[Saved entries]
————
(* ===== verification/Measure.v ===== *)
(** [core/auditor/measurement.py]: a snapshot of the harbor for the auditor, from [docker stats], the
    audit log, the registry and the project files. *)

From S2P Require Import Prelude PyStr PyVal Datetime Registry World Ceilings Container AuditQuery Deskwatch.
From Stdlib Require Import List.

(** ** Texts of [docker stats] *)

Definition _UNIT_MULTIPLIERS : list (string * Z) :=
  [("B", 1); ("kB", 1000); ("KiB", 1024); ("MB", 1000000); ("MiB", 1024 * 1024); ("GB", 1000000000);
   ("GiB", 1024 * 1024 * 1024); ("TB", 1000000000000); ("TiB", 1024 * 1024 * 1024 * 1024)].

Definition is_alpha (c : ascii) : bool := is_upper c || is_lower c.

(** The groups of [^\s*([\d.]+)\s*([A-Za-z]+)\s*$]. *)
Definition size_match (s : string) : option (string * string) :=
  let '(n, r) := span (fun c => is_digit c || Ascii.eqb c ".") (strip s) in
  let unit := lstrip_by is_space r in
  if negb (is_empty n) && negb (is_empty unit) && all_chars is_alpha unit then Some (n, unit) else None.

Definition parse_size (s : string) : res exn (option Z) :=
  match size_match s with
  | None => Ok None
  | Some (n_str, unit) =>
      match float_of_str n_str, assoc unit _UNIT_MULTIPLIERS with
      | Some n, Some mult => z ← int_of_float (float_times n mult); Ok (Some z)
      | _, _ => Ok None
      end
  end.

Definition parse_percent (v : json) : res exn (option SpecFloat.spec_float) :=
  if negb (truthy v) then Ok None
  else match v with
       | JStr s => Ok (float_of_str (strip (rstrip_by (Ascii.eqb "%") (strip s))))
       | v => attr_error v "strip"
       end.

Definition opt_float (o : option SpecFloat.spec_float) : json := match o with Some f => JFloat f | None => JNull end.
Definition opt_int (o : option Z) : json := match o with Some z => JInt z | None => JNull end.

(** The used and the limit part of "1.842GiB / 4GiB". *)
Definition mem_usage (v : json) : res exn (option Z * option Z) :=
  match v with
  | JStr s =>
      match split_once "/" s with
      | Some (used_str, limit_str) =>
          used ← parse_size used_str; limit ← parse_size limit_str; Ok (used, limit)
      | None => Ok (None, None)
      end
  | _ => Ok (None, None)
  end.

(** [int(pids_raw)], whose [ValueError] and [TypeError] are caught. *)
Definition pids_of `{FloatRepr} (v : json) : res exn (option Z) :=
  if str_eq_json "" v || str_eq_json "--" v then Ok None
  else match py_int v with
       | Ok z => Ok (Some z)
       | Err e => if (exn_class e =s "ValueError") || (exn_class e =s "TypeError") then Ok None else Err e
       end.

(** The instant of an audit record, [None] for one that is skipped. *)
Definition record_ts (rec : json) : res exn (option datetime) :=
  match rec with
  | JObj o =>
      let ts_str := py_or (jget "timestamp" o) (jget "ts" o) in
      if negb (truthy ts_str) then Ok None
      else match ts_str with
           | JStr s => Ok (option_map (fun t => mkDatetime (dt_us t) true) (fromisoformat (replace_char "Z" "+00:00" s)))
           | v => attr_error v "replace"
           end
  | v => attr_error v "get"
  end.

(** The desk a record is about. *)
Definition involved_desk (o : obj) : res exn json :=
  let principal := jget "principal" o in
  if truthy principal then Ok principal
  else match py_or (jget_default "details" (JObj []) o) (JObj []) with
       | JObj d => Ok (py_or (jget "drydock_id" d) (py_or (jget "caller_drydock_id" d) (JStr "")))
       | v => attr_error v "get"
       end.

(** The event as a key: one that is no text is counted under its JSON text; a list or a dict is no key. *)
Definition event_key `{FloatRepr} (o : obj) : res exn string :=
  match py_or (jget "event" o) (py_or (jget "event_type" o) (JStr "unknown")) with
  | JStr s => Ok s
  | JBool b => Ok (if b then "true" else "false")
  | (JList _ | JObj _) as v => Err (PyError "TypeError" ("unhashable type: '" +:+ type_name v +:+ "'"))
  | v => Ok (py_repr v)
  end.

Section Measure.
Context `{Env}.

Definition parse_docker_stats_line (line : string) : res exn (option obj) :=
  if is_empty (strip line) then Ok None
  else match json_loads (strip line) with
       | Some (JObj raw) =>
           '(mem_used, mem_limit) ← mem_usage (jget_default "MemUsage" (JStr "") raw);
           pids ← pids_of (jget_default "PIDs" (JStr "") raw);
           cpu_pct ← parse_percent (jget_default "CPUPerc" (JStr "") raw);
           mem_pct ← parse_percent (jget_default "MemPerc" (JStr "") raw);
           Ok (Some [("cpu_pct", opt_float cpu_pct); ("mem_used_bytes", opt_int mem_used);
                     ("mem_limit_bytes", opt_int mem_limit); ("mem_pct", opt_float mem_pct); ("pids", opt_int pids);
                     ("container_id", py_or (jget "ID" raw) (py_or (jget "Container" raw) (JStr "")));
                     ("container_name", py_or (jget "Name" raw) (JStr ""))])
       | _ => Ok None
       end.

(** A short id belongs to the first container it is a prefix of. *)
Definition full_id_of (ids : list string) (cid_short : json) : res exn (option string) :=
  match ids, cid_short with
  | [], _ => Ok None
  | _, JStr short => Ok (List.find (fun full => startswith full short || startswith short full) ids)
  | _, v => Err (PyError "TypeError" ("startswith first arg must be str or a tuple of str, not " +:+ type_name v))
  end.

Fixpoint stats_by_id (ids lines : list string) (out : list (string * obj)) : res exn (list (string * obj)) :=
  match lines with
  | [] => Ok out
  | line :: lines =>
      parsed ← parse_docker_stats_line line;
      match parsed with
      | None => stats_by_id ids lines out
      | Some p =>
          found ← full_id_of ids (jget "container_id" p);
          stats_by_id ids lines (match found with Some full => jset full p out | None => out end)
      end
  end.

Definition stats_call (ids : list string) : call :=
  mkCall (["docker"; "stats"; "--no-stream"; "--format"; "{{json .}}"] ++ ids) "".

Definition collect_docker_stats (container_ids : list string) : W (list (string * obj)) :=
  let ids := List.filter (fun c => negb (is_empty c)) container_ids in
  match ids with
  | [] => mret []
  | _ =>
      result ← catch (r ← run_uncaught (stats_call ids); mret (Some r))
                 (fun e => if (exn_class e =s "FileNotFoundError") || (exn_class e =s "TimeoutExpired") then mret None else throw e);
      match result with
      | None => mret []
      | Some (rc, stdout, _) =>
          if negb (rc =? 0) && is_empty (strip stdout) then mret [] else lift (stats_by_id ids (splitlines stdout) [])
      end
  end.

(** ** Counts *)

(** The value of a line of the log, [None] for one that is skipped. *)
Definition line_value (line : string) : option json := if is_empty (strip line) then None else json_loads (strip line).

(** The event of a line, if it is the desk's and not before [cutoff]. *)
Definition counted_event (drydock_id : string) (cutoff : datetime) (line : string) : res exn (option string) :=
  match line_value line with
  | None => Ok None
  | Some rec =>
      ts ← record_ts rec;
      match ts, rec with
      | Some t, JObj o =>
          if dt_us t <? dt_us cutoff then Ok None
          else
            desk ← involved_desk o;
            if str_eq_json drydock_id desk then key ← event_key o; Ok (Some key) else Ok None
      | _, _ => Ok None
      end
  end.

Definition count_event (counts : list (string * Z)) (event : string) : list (string * Z) :=
  jset event (default 0 (assoc event counts) + 1) counts.

Definition audit_counts (events : list string) : obj :=
  [("events_total", JInt (Z.of_nat (length events)));
   ("by_event_class", JObj (map (fun kn => (fst kn, JInt (snd kn))) (fold_left count_event events [])))].

(** The lines are [None] when there is no log. *)
Definition count_recent_audit_events (drydock_id : string) (window : Z) : W json :=
  lines ← gets audit_lines;
  match lines with
  | None => mret JNull
  | Some lines =>
      now ← utc_now;
      match add_seconds now (- window) with
      | None => throw overflow_error
      | Some cutoff =>
          events ← lift (mapE (counted_event drydock_id cutoff) lines);
          mret (JObj (audit_counts (omap (fun e => e) events)))
      end
  end.

(** [GROUP BY type]. *)
Definition lease_types (drydock_id : string) (d : db) : list string :=
  remove_dups (map lr_type (order_by (fun a b => String.leb (lr_type a) (lr_type b)) (tbl_select (active_of drydock_id) (leases d)))).

Definition count_of_type (drydock_id type : string) (d : db) : Z :=
  Z.of_nat (tbl_count (fun r => active_of drydock_id r && (lr_type r =s type)) (leases d)).

Definition count_active_leases (drydock_id : string) (d : db) : obj :=
  let by_type := map (fun t => (t, count_of_type drydock_id t d)) (lease_types drydock_id d) in
  [("active_total", JInt (fold_right Z.add 0 (map snd by_type)));
   ("by_type", JObj (map (fun kn => (fst kn, JInt (snd kn))) by_type))].

(** ** The snapshot *)

Record HarborSnapshot : Type := mkHarborSnapshot {
  snapshot_at : string; harbor_hostname : string; drydock_count : Z; hs_drydocks : list obj
}.

Definition snapshot_to_dict (s : HarborSnapshot) : obj :=
  [("snapshot_at", JStr (snapshot_at s)); ("harbor_hostname", JStr (harbor_hostname s));
   ("drydock_count", JInt (drydock_count s)); ("drydocks", JList (map JObj (hs_drydocks s)))].

Definition AUDIT_RECENT_WINDOW : Z := 3600.

Definition opt_obj (o : option obj) : json := match o with Some o => JObj o | None => JNull end.

Definition measure_drydock (stats_by_cid : list (string * obj)) (ws : Drydock) : W obj :=
  let metrics := if is_empty (container_id ws) then None else assoc (container_id ws) stats_by_cid in
  leases ← reg_get (count_active_leases (id ws));
  audit ← count_recent_audit_events (id ws) AUDIT_RECENT_WINDOW;
  current ← compute_project_yaml_sha (project ws);
  mret [("name", JStr (name ws)); ("id", JStr (id ws)); ("project", JStr (project ws)); ("yard_id", opt_str (yard_id ws));
        ("state", JStr (state ws));
        ("container_id", if is_empty (container_id ws) then JNull else JStr (stake 12 (container_id ws)));
        ("metrics", opt_obj metrics); ("leases", JObj leases); ("audit_recent_1h", audit);
        ("yaml_drift", JStr (yaml_drift_status (pinned_yaml_sha256 ws) current))].

(** [node] is [platform.node()]. *)
Definition snapshot_harbor (node : string) : W HarborSnapshot :=
  let hostname := if is_empty node then "unknown" else node in
  drydocks ← reg_get (list_drydocks None None);
  stats_by_cid ← collect_docker_stats (map container_id drydocks);
  snapshot_at ← _utc_now;
  data ← mapM (measure_drydock stats_by_cid) drydocks;
  mret (mkHarborSnapshot snapshot_at hostname (Z.of_nat (length data)) data).
End Measure.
————
What the task asks:
All lines in the data above from the one with "Definition record_ts (rec" through the one with "Ok (option_map (fun" must be repeated exactly, and no others.

Answer for this exercise:
Definition record_ts (rec : json) : res exn (option datetime) :=
  match rec with
  | JObj o =>
      let ts_str := py_or (jget "timestamp" o) (jget "ts" o) in
      if negb (truthy ts_str) then Ok None
      else match ts_str with
           | JStr s => Ok (option_map (fun t => mkDatetime (dt_us t) true) (fromisoformat (replace_char "Z" "+00:00" s)))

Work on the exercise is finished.